● **WORK ORDER**: Each line below should be written out exactly, with none skipped.

● **AVAILABLE RECORDS**:
(* ===== verification/Delivery.v ===== *)
(** * From events to batches

    Models the way of an event to the sender: the log builders of the forwarder
    (src/pkg/accesslog/forwarder), the bounded queue of logs (common/queue.go), and the
    runner that consumes it (runner.go), over the connection manager of Connection.v and
    the sender of Sender.v.

    The producers run beside the consumer, so the consuming loops take the logs that
    arrive while they run: one list for every receive and every re-append.  Channels are
    lists with a capacity.  [now] is the reading of the clock during the call,
    [pidExists] the answer of the operating system, [None] an error. *)

From stdpp Require Import base gmap list strings.
From Stdlib Require Import ZArith Lia.
From S2P Require Import Prelude GoStrings Interfaces Events Buffer ProcessMonitor Connection ConnectionLife Sender.

(** ** The log builders *)

Inductive SocketOperationType : Type :=
| SocketOperationTypeConnect | SocketOperationTypeAccept | SocketOperationTypeClose
| SocketOperationTypeWrite | SocketOperationTypeRead | SocketOperationTypeUnknown.

Definition GetSocketOperationType (f : Z) : SocketOperationType :=
  match f with
  | 1 => SocketOperationTypeConnect
  | 2 => SocketOperationTypeAccept
  | 3 => SocketOperationTypeClose
  | 4 | 5 | 6 | 7 | 8 | 9 | 10 | 17 | 18 | 20 => SocketOperationTypeWrite
  | 11 | 12 | 13 | 14 | 15 | 16 | 19 | 21 => SocketOperationTypeRead
  | _ => SocketOperationTypeUnknown
  end.

Definition parseReadSyscall (funcName : Z) : ReadSyscall :=
  match funcName with
  | 11 => ReadSyscall_Read
  | 12 => ReadSyscall_Readv
  | 13 => ReadSyscall_Recv
  | 14 => ReadSyscall_RecvFrom
  | 15 => ReadSyscall_RecvMsg
  | 16 => ReadSyscall_RecvMmsg
  | _ => ReadSyscall_Read
  end.

Definition parseWriteSyscall (funcName : Z) : WriteSyscall :=
  match funcName with
  | 4 => WriteSyscall_Send
  | 5 => WriteSyscall_SendTo
  | 6 => WriteSyscall_SendMsg
  | 7 => WriteSyscall_SendMmsg
  | 8 => WriteSyscall_SendFile
  | 9 => WriteSyscall_Write
  | 10 => WriteSyscall_Writev
  | _ => WriteSyscall_Write
  end.

(** The builders assert the type of their event, and panic if it is another. *)
Definition kernelTransferLogBuilder (event : Event) : res Empty_set (option AccessLogKernelLog) :=
  match event with
  | DetailEvent e =>
    match GetSocketOperationType (FunctionName e) with
    | SocketOperationTypeWrite =>
      Ok (Some (KernelLog_Write (detail_StartTime e) (detail_EndTime e)
        (parseWriteSyscall (FunctionName e))
        (MkWriteMetrics (L4Duration e) (L4PackageCount e) (L4RetransmitPackageCount e)
           (i64 (L4TotalPackageSize e))
           (L3Duration e) (L3LocalDuration e) (L3OutputDuration e)
           (L3ResolveMacCount e) (L3ResolveMacDuration e)
           (L3NetFilterCount e) (L3NetFilterDuration e)
           (L2Duration e) (IfIndex e) (L2EnterQueueCount e)
           (L2ReadySendDuration e) (L2SendDuration e))))
    | SocketOperationTypeRead =>
      Ok (Some (KernelLog_Read (detail_StartTime e) (detail_EndTime e)
        (parseReadSyscall (FunctionName e))
        (MkReadMetrics (IfIndex e) (L4PackageCount e) (L4TotalPackageSize e)
           (L2PackageToQueueDuration e) (L4PackageRcvFromQueueDuration e)
           (L3Duration e) (L3TotalRcvDuration e) (L3LocalDuration e)
           (L3NetFilterCount e) (L3NetFilterDuration e)
           (L4Duration e))))
    | _ => Ok None
    end
  | _ => Panic
  end.

Definition closeLogBuilder (event : Event) : res Empty_set (option AccessLogKernelLog) :=
  match event with
  | CloseEventWithNotify e =>
    if close_StartTime e =? 0 then Ok None
    else Ok (Some (KernelLog_Close (close_StartTime e) (close_EndTime e) (close_Success e =? 1)))
  | _ => Panic
  end.

Definition connectLogBuilder (event : Event) : res Empty_set (option AccessLogKernelLog) :=
  match event with
  | ConnectEventWithSocket e _ =>
    match FuncName e with
    | 1 => Ok (Some (KernelLog_Connect (connect_StartTime e) (connect_EndTime e)
                       (ConnectSuccess e =? 1)))
    | 2 => Ok (Some (KernelLog_Accept (connect_StartTime e) (connect_EndTime e)))
    | _ => Ok None
    end
  | _ => Panic
  end.

Inductive LogType : Type := LogTypeConnect | LogTypeKernelTransfer | LogTypeClose.

Definition BuildKernelLogFromEvent (tp : LogType) (event : Event)
  : res Empty_set (option AccessLogKernelLog) :=
  match tp with
  | LogTypeConnect => connectLogBuilder event
  | LogTypeKernelTransfer => kernelTransferLogBuilder event
  | LogTypeClose => closeLogBuilder event
  end.

(** ** The queue *)

Record kernelLogEvent : Type := MkKernelLogEvent {
  logType : LogType;
  log_event : Event
}.

Record ProtocolEventData : Type := MkProtocolEventData {
  KernelLogs : list SocketDetailEvent;
  ProtocolLogData : option AccessLogHTTPProtocol
}.

(** A channel of logs with the count of the logs that found it full. *)
Record log_chan (X : Type) : Type := MkLogChan { waiting : list X; drops : Z }.
Arguments MkLogChan {X} waiting drops.
Arguments waiting {X} l.
Arguments drops {X} l.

● **TASK OUTPUT**:
(* ===== verification/Delivery.v ===== *)
(** * From events to batches

    Models the way of an event to the sender: the log builders of the forwarder
    (src/pkg/accesslog/forwarder), the bounded queue of logs (common/queue.go), and the
    runner that consumes it (runner.go), over the connection manager of Connection.v and
    the sender of Sender.v.

    The producers run beside the consumer, so the consuming loops take the logs that
    arrive while they run: one list for every receive and every re-append.  Channels are
    lists with a capacity.  [now] is the reading of the clock during the call,
    [pidExists] the answer of the operating system, [None] an error. *)

From stdpp Require Import base gmap list strings.
From Stdlib Require Import ZArith Lia.
From S2P Require Import Prelude GoStrings Interfaces Events Buffer ProcessMonitor Connection ConnectionLife Sender.

(** ** The log builders *)

Inductive SocketOperationType : Type :=
| SocketOperationTypeConnect | SocketOperationTypeAccept | SocketOperationTypeClose
| SocketOperationTypeWrite | SocketOperationTypeRead | SocketOperationTypeUnknown.

Definition GetSocketOperationType (f : Z) : SocketOperationType :=
  match f with
  | 1 => SocketOperationTypeConnect
  | 2 => SocketOperationTypeAccept
  | 3 => SocketOperationTypeClose
  | 4 | 5 | 6 | 7 | 8 | 9 | 10 | 17 | 18 | 20 => SocketOperationTypeWrite
  | 11 | 12 | 13 | 14 | 15 | 16 | 19 | 21 => SocketOperationTypeRead
  | _ => SocketOperationTypeUnknown
  end.

Definition parseReadSyscall (funcName : Z) : ReadSyscall :=
  match funcName with
  | 11 => ReadSyscall_Read
  | 12 => ReadSyscall_Readv
  | 13 => ReadSyscall_Recv
  | 14 => ReadSyscall_RecvFrom
  | 15 => ReadSyscall_RecvMsg
  | 16 => ReadSyscall_RecvMmsg
  | _ => ReadSyscall_Read
  end.

Definition parseWriteSyscall (funcName : Z) : WriteSyscall :=
  match funcName with
  | 4 => WriteSyscall_Send
  | 5 => WriteSyscall_SendTo
  | 6 => WriteSyscall_SendMsg
  | 7 => WriteSyscall_SendMmsg
  | 8 => WriteSyscall_SendFile
  | 9 => WriteSyscall_Write
  | 10 => WriteSyscall_Writev
  | _ => WriteSyscall_Write
  end.

(** The builders assert the type of their event, and panic if it is another. *)
Definition kernelTransferLogBuilder (event : Event) : res Empty_set (option AccessLogKernelLog) :=
  match event with
  | DetailEvent e =>
    match GetSocketOperationType (FunctionName e) with
    | SocketOperationTypeWrite =>
      Ok (Some (KernelLog_Write (detail_StartTime e) (detail_EndTime e)
        (parseWriteSyscall (FunctionName e))
        (MkWriteMetrics (L4Duration e) (L4PackageCount e) (L4RetransmitPackageCount e)
           (i64 (L4TotalPackageSize e))
           (L3Duration e) (L3LocalDuration e) (L3OutputDuration e)
           (L3ResolveMacCount e) (L3ResolveMacDuration e)
           (L3NetFilterCount e) (L3NetFilterDuration e)
           (L2Duration e) (IfIndex e) (L2EnterQueueCount e)
           (L2ReadySendDuration e) (L2SendDuration e))))
    | SocketOperationTypeRead =>
      Ok (Some (KernelLog_Read (detail_StartTime e) (detail_EndTime e)
        (parseReadSyscall (FunctionName e))
        (MkReadMetrics (IfIndex e) (L4PackageCount e) (L4TotalPackageSize e)
           (L2PackageToQueueDuration e) (L4PackageRcvFromQueueDuration e)
           (L3Duration e) (L3TotalRcvDuration e) (L3LocalDuration e)
           (L3NetFilterCount e) (L3NetFilterDuration e)
           (L4Duration e))))
    | _ => Ok None
    end
  | _ => Panic
  end.

Definition closeLogBuilder (event : Event) : res Empty_set (option AccessLogKernelLog) :=
  match event with
  | CloseEventWithNotify e =>
    if close_StartTime e =? 0 then Ok None
    else Ok (Some (KernelLog_Close (close_StartTime e) (close_EndTime e) (close_Success e =? 1)))
  | _ => Panic
  end.

Definition connectLogBuilder (event : Event) : res Empty_set (option AccessLogKernelLog) :=
  match event with
  | ConnectEventWithSocket e _ =>
    match FuncName e with
    | 1 => Ok (Some (KernelLog_Connect (connect_StartTime e) (connect_EndTime e)
                       (ConnectSuccess e =? 1)))
    | 2 => Ok (Some (KernelLog_Accept (connect_StartTime e) (connect_EndTime e)))
    | _ => Ok None
    end
  | _ => Panic
  end.

Inductive LogType : Type := LogTypeConnect | LogTypeKernelTransfer | LogTypeClose.

Definition BuildKernelLogFromEvent (tp : LogType) (event : Event)
  : res Empty_set (option AccessLogKernelLog) :=
  match tp with
  | LogTypeConnect => connectLogBuilder event
  | LogTypeKernelTransfer => kernelTransferLogBuilder event
  | LogTypeClose => closeLogBuilder event
  end.

(** ** The queue *)

Record kernelLogEvent : Type := MkKernelLogEvent {
  logType : LogType;
  log_event : Event
}.

Record ProtocolEventData : Type := MkProtocolEventData {
  KernelLogs : list SocketDetailEvent;
  ProtocolLogData : option AccessLogHTTPProtocol
}.

(** A channel of logs with the count of the logs that found it full. *)
Record log_chan (X : Type) : Type := MkLogChan { waiting : list X; drops : Z }.
Arguments MkLogChan {X} waiting drops.
Arguments waiting {X} l.
Arguments drops {X} l.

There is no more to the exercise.